[Stored items]
Lemma splitlines_single s :
  Forall (fun c => is_linebreak c = false) s -> s <> [] -> splitlines s = [s].
Proof.
  induction 1 as [|c rest Hc Hrest IH]; [congruence|]. intros _.
  simpl. rewrite Hc. destruct rest as [|c2 rest2]; [reflexivity|].
  now rewrite IH.
Qed.

Lemma splitlines_app_newline p rest :
  Forall (fun c => is_linebreak c = false) p ->
  splitlines (p ++ 10%N :: rest) = p :: splitlines rest.
Proof.
  induction 1 as [|c p Hc Hp IH].
  - simpl. now destruct rest.
  - simpl. rewrite Hc, IH. reflexivity.
Qed.

(** Splitting the joined lines gives back lines that were joined. *)
Lemma splitlines_join ls :
  Forall (Forall (fun c => is_linebreak c = false)) ls ->
  forall l, In l (splitlines (join newline ls)) -> In l ls.
Proof.
  induction 1 as [|p ps Hp Hps IH]; intros l; [intros []|].
  destruct ps as [|q ps].
  - simpl. destruct p as [|c p]; [intros []|].
    rewrite splitlines_single by (assumption || discriminate). auto.
  - rewrite join_cons2. unfold newline at 1.
    change ([10%N] ++ join newline (q :: ps))
      with (10%N :: join newline (q :: ps)).
    rewrite splitlines_app_newline by assumption.
    intros [<-|H]; [now left|]. right. now apply IH.
Qed.

Lemma join_Forall (P : N -> Prop) sep ls :
  Forall P sep -> Forall (Forall P) ls -> Forall P (join sep ls).
Proof.
  intros Hsep. induction 1 as [|p ps Hp Hps IH]; [constructor|].
  destruct ps as [|q ps]; [exact Hp|].
  rewrite join_cons2. apply Forall_app. split; [assumption|].
  apply Forall_app. split; assumption.
Qed.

WHAT THE TASK REQUIRES
Reproduce, character for character, only the lines of the preceding data that start at the line with "Forall (fun c => is_linebreak c = false) p" and end at the line with "intros Hsep. induction", both included.

RESULT FOR THIS TASK
  Forall (fun c => is_linebreak c = false) p ->
  splitlines (p ++ 10%N :: rest) = p :: splitlines rest.
Proof.
  induction 1 as [|c p Hc Hp IH].
  - simpl. now destruct rest.
  - simpl. rewrite Hc, IH. reflexivity.
Qed.

(** Splitting the joined lines gives back lines that were joined. *)
Lemma splitlines_join ls :
  Forall (Forall (fun c => is_linebreak c = false)) ls ->
  forall l, In l (splitlines (join newline ls)) -> In l ls.
Proof.
  induction 1 as [|p ps Hp Hps IH]; intros l; [intros []|].
  destruct ps as [|q ps].
  - simpl. destruct p as [|c p]; [intros []|].
    rewrite splitlines_single by (assumption || discriminate). auto.
  - rewrite join_cons2. unfold newline at 1.
    change ([10%N] ++ join newline (q :: ps))
      with (10%N :: join newline (q :: ps)).
    rewrite splitlines_app_newline by assumption.
    intros [<-|H]; [now left|]. right. now apply IH.
Qed.

Lemma join_Forall (P : N -> Prop) sep ls :
  Forall P sep -> Forall (Forall P) ls -> Forall P (join sep ls).
Proof.
  intros Hsep. induction 1 as [|p ps Hp Hps IH]; [constructor|].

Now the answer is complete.